Return the records that follow, matching each one exactly.

****

(* ===== verification/ServeThms.v ===== *)
(** * The file server's request loop: the theorems ([fs/serv.c])

    Clients as steps interleaved with the server's turns, and what the server promises on
    every state they can reach. *)

From S2P Require Import Prelude Mem CString Mmu KState UState Fs FsInv FsSpec FsFile FsRead FsDir FsFrame FsSample Serve ServeSpec ServeRun ServeSample.

(** ** Clients and the server *)

(** The page of a reply is mapped by the client it is sent to, which may share it on or
    not want it: it ends up with [k] mappings. *)
Definition delivered (reply : option (Z * option Z * Z)) (k : Z) (s : servst) : servst :=
  match reply with
  | Some (_, Some pg, _) => s <| refs := <[pg := k]> (refs s) |>
  | _ => s
  end.

Section steps.
Context `{Disk}.

Inductive sstep : servst -> servst -> Prop :=
  (** A client that has the file open writes its [struct Fd] (keeping the offset in the
      range of a file). *)
  | step_seek s i d : 0 <= i < MAXOPEN -> 2 <= mappings (refs s) (fdva i) -> 0 <= fd_offset d < 2 ^ 31 ->
      sstep s (s <| fdpages := <[fdva i := d]> (fdpages s) |>)
  (** Clients map the page again ([dup], [fork], [spawn]) or unmap it ([close]). *)
  | step_share s i k : 0 <= i < MAXOPEN -> 2 <= mappings (refs s) (fdva i) -> 1 <= k ->
      sstep s (s <| refs := <[fdva i := k]> (refs s) |>)
  (** The server takes a turn, for any request and however often it has to try to send
      the reply. *)
  | step_serve s req perm m fuel answers reply s' k :
      serve_turn fuel answers req perm (s <| fsreq := m |>) = Ok reply s' -> 1 <= k ->
      sstep s (delivered reply k s').

Inductive sreach : servst -> servst -> Prop :=
  | sreach_refl s : sreach s s
  | sreach_step s s1 s2 : sreach s s1 -> sstep s1 s2 -> sreach s s2.

End steps.

Section thms.
Context `{Disk} (v : contents) (n : Z) (T : Z -> Prop) (Hserved : served v n T).

Notation serv_inv := (serv_inv v n T).

(** With clients: besides, the offset of every open file is one. *)
Record shared_inv (s : servst) : Prop := {
  sh_serv : serv_inv s;
  sh_offset : forall i, 0 <= i < MAXOPEN -> 2 <= mappings (refs s) (fdva i) -> 0 <= fd_offset (fdpages s !!! fdva i) < 2 ^ 31 }.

****

RESPONSE AREA -
(* ===== verification/ServeThms.v ===== *)
(** * The file server's request loop: the theorems ([fs/serv.c])

    Clients as steps interleaved with the server's turns, and what the server promises on
    every state they can reach. *)

From S2P Require Import Prelude Mem CString Mmu KState UState Fs FsInv FsSpec FsFile FsRead FsDir FsFrame FsSample Serve ServeSpec ServeRun ServeSample.

(** ** Clients and the server *)

(** The page of a reply is mapped by the client it is sent to, which may share it on or
    not want it: it ends up with [k] mappings. *)
Definition delivered (reply : option (Z * option Z * Z)) (k : Z) (s : servst) : servst :=
  match reply with
  | Some (_, Some pg, _) => s <| refs := <[pg := k]> (refs s) |>
  | _ => s
  end.

Section steps.
Context `{Disk}.

Inductive sstep : servst -> servst -> Prop :=
  (** A client that has the file open writes its [struct Fd] (keeping the offset in the
      range of a file). *)
  | step_seek s i d : 0 <= i < MAXOPEN -> 2 <= mappings (refs s) (fdva i) -> 0 <= fd_offset d < 2 ^ 31 ->
      sstep s (s <| fdpages := <[fdva i := d]> (fdpages s) |>)
  (** Clients map the page again ([dup], [fork], [spawn]) or unmap it ([close]). *)
  | step_share s i k : 0 <= i < MAXOPEN -> 2 <= mappings (refs s) (fdva i) -> 1 <= k ->
      sstep s (s <| refs := <[fdva i := k]> (refs s) |>)
  (** The server takes a turn, for any request and however often it has to try to send
      the reply. *)
  | step_serve s req perm m fuel answers reply s' k :
      serve_turn fuel answers req perm (s <| fsreq := m |>) = Ok reply s' -> 1 <= k ->
      sstep s (delivered reply k s').

Inductive sreach : servst -> servst -> Prop :=
  | sreach_refl s : sreach s s
  | sreach_step s s1 s2 : sreach s s1 -> sstep s1 s2 -> sreach s s2.

End steps.

Section thms.
Context `{Disk} (v : contents) (n : Z) (T : Z -> Prop) (Hserved : served v n T).

Notation serv_inv := (serv_inv v n T).

(** With clients: besides, the offset of every open file is one. *)
Record shared_inv (s : servst) : Prop := {
  sh_serv : serv_inv s;
  sh_offset : forall i, 0 <= i < MAXOPEN -> 2 <= mappings (refs s) (fdva i) -> 0 <= fd_offset (fdpages s !!! fdva i) < 2 ^ 31 }.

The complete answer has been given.